## ACTIVITY
Copy the lines exactly as they appear, starting with the first line of the records and ending with the line that contains "the infinities) in".

(Items from a dataset)
##############################
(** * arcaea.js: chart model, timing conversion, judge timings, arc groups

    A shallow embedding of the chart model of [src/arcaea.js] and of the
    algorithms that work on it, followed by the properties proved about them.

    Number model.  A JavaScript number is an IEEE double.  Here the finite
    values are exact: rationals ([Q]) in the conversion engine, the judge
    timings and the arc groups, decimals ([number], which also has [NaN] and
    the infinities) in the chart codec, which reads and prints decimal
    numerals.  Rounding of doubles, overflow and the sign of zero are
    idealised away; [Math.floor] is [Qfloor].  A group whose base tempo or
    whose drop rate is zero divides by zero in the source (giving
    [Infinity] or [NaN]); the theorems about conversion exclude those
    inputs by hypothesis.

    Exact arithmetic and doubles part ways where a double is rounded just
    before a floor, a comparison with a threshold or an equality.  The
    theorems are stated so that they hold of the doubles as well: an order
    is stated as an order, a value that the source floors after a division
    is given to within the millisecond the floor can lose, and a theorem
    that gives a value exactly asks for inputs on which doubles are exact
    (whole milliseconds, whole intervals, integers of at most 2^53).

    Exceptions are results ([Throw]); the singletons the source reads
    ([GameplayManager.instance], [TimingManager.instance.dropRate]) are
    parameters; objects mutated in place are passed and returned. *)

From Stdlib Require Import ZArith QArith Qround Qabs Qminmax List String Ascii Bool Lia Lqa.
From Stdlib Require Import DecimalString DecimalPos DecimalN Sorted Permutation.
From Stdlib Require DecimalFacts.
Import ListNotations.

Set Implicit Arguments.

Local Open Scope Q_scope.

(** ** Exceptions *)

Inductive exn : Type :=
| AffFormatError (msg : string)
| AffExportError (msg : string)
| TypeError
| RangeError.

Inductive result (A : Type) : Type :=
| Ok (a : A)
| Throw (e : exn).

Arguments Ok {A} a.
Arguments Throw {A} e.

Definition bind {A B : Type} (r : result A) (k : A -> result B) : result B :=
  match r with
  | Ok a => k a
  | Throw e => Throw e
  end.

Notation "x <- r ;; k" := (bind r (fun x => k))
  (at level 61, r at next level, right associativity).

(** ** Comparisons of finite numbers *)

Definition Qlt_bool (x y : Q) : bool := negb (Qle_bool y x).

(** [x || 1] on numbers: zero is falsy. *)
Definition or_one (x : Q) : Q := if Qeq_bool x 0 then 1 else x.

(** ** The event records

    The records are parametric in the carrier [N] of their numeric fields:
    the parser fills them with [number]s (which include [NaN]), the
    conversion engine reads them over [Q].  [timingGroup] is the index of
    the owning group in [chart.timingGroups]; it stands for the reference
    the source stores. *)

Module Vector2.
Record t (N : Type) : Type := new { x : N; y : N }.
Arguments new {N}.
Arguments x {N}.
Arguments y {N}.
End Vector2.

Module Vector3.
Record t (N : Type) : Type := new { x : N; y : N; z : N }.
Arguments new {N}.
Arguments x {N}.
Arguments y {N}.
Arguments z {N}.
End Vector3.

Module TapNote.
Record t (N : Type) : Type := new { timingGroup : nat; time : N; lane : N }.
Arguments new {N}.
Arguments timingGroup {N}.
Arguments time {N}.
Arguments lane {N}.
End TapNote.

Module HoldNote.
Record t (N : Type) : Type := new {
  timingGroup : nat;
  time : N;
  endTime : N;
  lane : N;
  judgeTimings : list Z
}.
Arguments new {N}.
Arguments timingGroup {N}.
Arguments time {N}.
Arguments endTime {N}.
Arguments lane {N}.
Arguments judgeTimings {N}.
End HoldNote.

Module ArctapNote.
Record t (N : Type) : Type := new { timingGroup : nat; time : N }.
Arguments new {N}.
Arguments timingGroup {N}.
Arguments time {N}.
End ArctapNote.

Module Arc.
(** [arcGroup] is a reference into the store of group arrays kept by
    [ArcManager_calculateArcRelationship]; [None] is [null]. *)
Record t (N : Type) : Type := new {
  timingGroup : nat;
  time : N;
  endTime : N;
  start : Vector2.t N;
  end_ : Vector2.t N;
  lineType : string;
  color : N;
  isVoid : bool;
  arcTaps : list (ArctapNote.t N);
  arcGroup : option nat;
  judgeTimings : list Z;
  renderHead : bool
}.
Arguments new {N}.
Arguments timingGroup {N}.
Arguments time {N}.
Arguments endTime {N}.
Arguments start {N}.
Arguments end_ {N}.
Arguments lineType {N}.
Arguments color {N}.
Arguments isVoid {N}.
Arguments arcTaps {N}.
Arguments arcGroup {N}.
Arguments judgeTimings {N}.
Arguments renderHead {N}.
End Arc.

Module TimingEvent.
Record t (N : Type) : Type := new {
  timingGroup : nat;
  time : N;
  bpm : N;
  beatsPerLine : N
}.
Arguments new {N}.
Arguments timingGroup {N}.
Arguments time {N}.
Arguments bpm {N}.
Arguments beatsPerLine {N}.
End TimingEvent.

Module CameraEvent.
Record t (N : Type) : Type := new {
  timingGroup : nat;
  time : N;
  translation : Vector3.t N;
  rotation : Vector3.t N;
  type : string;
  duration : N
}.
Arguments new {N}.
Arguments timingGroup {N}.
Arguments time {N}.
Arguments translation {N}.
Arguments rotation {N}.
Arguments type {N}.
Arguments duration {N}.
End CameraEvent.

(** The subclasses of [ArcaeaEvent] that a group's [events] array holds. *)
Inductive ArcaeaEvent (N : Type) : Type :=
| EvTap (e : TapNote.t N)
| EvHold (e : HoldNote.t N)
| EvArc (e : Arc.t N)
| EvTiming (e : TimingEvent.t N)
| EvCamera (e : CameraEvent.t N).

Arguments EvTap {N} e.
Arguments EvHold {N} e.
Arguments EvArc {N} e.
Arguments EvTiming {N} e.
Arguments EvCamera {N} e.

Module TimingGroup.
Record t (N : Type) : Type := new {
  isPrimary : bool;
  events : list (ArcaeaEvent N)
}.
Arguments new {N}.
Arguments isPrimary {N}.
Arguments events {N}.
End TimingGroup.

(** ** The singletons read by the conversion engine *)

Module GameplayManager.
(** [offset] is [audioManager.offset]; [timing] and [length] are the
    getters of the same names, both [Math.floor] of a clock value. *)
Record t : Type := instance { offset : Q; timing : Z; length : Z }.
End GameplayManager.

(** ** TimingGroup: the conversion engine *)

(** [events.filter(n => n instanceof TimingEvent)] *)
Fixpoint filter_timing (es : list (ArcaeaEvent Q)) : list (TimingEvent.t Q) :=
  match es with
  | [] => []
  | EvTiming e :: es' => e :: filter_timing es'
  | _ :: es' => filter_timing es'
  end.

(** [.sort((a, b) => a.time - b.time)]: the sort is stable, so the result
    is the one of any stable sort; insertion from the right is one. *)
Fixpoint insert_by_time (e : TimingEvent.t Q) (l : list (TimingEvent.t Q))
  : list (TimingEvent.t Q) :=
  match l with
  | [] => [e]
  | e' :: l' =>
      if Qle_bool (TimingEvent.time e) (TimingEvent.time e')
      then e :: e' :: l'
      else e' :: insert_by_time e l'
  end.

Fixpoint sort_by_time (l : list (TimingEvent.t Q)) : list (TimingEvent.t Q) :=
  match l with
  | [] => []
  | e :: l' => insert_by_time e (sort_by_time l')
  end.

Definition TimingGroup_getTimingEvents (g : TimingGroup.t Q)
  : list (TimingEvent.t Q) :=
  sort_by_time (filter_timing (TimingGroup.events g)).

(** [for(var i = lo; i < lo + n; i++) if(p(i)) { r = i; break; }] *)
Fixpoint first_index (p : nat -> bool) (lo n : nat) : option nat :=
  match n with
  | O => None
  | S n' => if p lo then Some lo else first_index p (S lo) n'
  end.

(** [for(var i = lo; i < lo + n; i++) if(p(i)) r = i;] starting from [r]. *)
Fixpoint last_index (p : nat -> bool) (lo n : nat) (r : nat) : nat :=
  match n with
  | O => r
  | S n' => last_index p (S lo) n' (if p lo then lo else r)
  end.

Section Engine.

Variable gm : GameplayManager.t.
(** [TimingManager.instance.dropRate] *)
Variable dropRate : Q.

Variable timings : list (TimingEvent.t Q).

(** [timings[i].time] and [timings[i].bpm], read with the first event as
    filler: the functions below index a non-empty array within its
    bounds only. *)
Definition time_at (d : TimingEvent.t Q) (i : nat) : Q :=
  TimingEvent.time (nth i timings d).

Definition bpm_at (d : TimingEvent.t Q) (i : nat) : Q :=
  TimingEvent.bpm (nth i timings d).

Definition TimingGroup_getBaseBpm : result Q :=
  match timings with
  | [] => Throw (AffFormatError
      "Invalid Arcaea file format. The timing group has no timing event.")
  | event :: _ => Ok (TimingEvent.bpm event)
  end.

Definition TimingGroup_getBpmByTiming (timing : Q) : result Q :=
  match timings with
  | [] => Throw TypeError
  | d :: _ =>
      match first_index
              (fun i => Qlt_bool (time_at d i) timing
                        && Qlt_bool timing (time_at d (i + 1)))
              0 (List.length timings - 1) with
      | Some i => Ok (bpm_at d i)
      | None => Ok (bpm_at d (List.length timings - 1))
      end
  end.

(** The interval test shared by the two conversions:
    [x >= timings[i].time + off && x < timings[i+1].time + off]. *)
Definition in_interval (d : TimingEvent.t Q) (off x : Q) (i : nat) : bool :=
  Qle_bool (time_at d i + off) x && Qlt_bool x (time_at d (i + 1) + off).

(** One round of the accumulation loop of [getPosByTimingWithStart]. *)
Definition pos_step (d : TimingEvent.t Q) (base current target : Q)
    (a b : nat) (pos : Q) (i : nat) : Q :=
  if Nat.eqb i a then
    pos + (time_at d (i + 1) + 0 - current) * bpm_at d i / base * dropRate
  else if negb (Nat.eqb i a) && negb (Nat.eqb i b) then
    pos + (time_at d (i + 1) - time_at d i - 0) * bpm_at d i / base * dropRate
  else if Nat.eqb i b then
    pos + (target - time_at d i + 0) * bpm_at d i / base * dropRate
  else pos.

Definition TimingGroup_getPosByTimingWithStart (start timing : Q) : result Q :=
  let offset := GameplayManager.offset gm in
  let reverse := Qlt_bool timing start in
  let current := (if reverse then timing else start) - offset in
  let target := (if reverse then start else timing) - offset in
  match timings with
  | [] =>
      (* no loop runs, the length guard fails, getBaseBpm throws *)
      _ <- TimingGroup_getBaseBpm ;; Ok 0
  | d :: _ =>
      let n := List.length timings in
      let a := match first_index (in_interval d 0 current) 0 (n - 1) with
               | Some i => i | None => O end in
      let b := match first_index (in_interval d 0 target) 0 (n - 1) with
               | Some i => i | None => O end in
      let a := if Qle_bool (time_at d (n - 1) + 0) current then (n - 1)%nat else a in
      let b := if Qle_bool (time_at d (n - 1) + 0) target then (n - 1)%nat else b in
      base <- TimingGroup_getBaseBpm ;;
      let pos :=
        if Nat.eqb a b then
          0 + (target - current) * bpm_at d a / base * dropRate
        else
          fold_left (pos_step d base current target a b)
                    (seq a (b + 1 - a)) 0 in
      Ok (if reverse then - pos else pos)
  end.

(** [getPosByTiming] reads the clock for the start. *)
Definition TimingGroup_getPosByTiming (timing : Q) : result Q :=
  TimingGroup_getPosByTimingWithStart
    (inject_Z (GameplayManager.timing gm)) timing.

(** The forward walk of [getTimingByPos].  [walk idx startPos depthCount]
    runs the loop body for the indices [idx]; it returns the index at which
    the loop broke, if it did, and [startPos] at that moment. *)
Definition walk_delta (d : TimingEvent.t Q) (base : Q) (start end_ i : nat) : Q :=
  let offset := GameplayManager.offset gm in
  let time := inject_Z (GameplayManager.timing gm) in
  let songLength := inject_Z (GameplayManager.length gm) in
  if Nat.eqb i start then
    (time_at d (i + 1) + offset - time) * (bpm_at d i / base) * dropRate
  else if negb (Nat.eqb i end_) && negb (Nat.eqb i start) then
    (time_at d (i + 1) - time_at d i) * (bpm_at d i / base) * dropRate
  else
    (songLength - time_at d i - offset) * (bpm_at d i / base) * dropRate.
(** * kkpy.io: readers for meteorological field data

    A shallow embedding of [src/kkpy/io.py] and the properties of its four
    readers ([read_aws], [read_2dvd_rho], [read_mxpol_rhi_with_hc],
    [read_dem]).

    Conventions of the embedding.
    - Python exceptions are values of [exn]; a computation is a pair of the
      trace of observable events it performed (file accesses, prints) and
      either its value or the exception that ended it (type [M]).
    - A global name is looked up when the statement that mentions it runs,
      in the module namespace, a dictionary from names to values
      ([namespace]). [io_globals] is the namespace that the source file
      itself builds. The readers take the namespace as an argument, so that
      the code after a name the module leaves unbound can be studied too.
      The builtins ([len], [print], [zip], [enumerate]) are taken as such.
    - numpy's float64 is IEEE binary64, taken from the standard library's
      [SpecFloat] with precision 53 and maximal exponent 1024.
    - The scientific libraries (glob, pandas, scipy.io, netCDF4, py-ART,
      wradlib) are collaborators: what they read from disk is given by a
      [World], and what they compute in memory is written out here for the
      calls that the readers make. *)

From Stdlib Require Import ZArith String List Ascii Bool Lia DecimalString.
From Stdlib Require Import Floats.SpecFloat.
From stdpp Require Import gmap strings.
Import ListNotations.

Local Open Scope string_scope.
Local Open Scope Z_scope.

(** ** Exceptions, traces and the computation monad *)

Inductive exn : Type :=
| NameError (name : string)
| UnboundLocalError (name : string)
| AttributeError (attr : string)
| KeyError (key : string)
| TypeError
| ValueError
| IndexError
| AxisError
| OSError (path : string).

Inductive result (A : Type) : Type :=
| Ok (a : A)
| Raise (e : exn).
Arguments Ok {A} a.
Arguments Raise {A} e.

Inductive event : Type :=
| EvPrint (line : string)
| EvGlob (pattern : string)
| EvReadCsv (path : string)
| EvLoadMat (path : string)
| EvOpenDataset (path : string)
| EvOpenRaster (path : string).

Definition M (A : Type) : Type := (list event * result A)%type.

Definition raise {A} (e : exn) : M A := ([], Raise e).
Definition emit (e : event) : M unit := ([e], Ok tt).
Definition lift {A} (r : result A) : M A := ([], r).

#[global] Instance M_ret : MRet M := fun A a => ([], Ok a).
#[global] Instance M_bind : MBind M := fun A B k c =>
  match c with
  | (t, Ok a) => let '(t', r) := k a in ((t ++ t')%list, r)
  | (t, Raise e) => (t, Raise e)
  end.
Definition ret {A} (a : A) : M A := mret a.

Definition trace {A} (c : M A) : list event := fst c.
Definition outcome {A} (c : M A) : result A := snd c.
##############################
## SOLUTION FOR THIS TASK
(** * arcaea.js: chart model, timing conversion, judge timings, arc groups

    A shallow embedding of the chart model of [src/arcaea.js] and of the
    algorithms that work on it, followed by the properties proved about them.

    Number model.  A JavaScript number is an IEEE double.  Here the finite
    values are exact: rationals ([Q]) in the conversion engine, the judge
    timings and the arc groups, decimals ([number], which also has [NaN] and
    the infinities) in the chart codec, which reads and prints decimal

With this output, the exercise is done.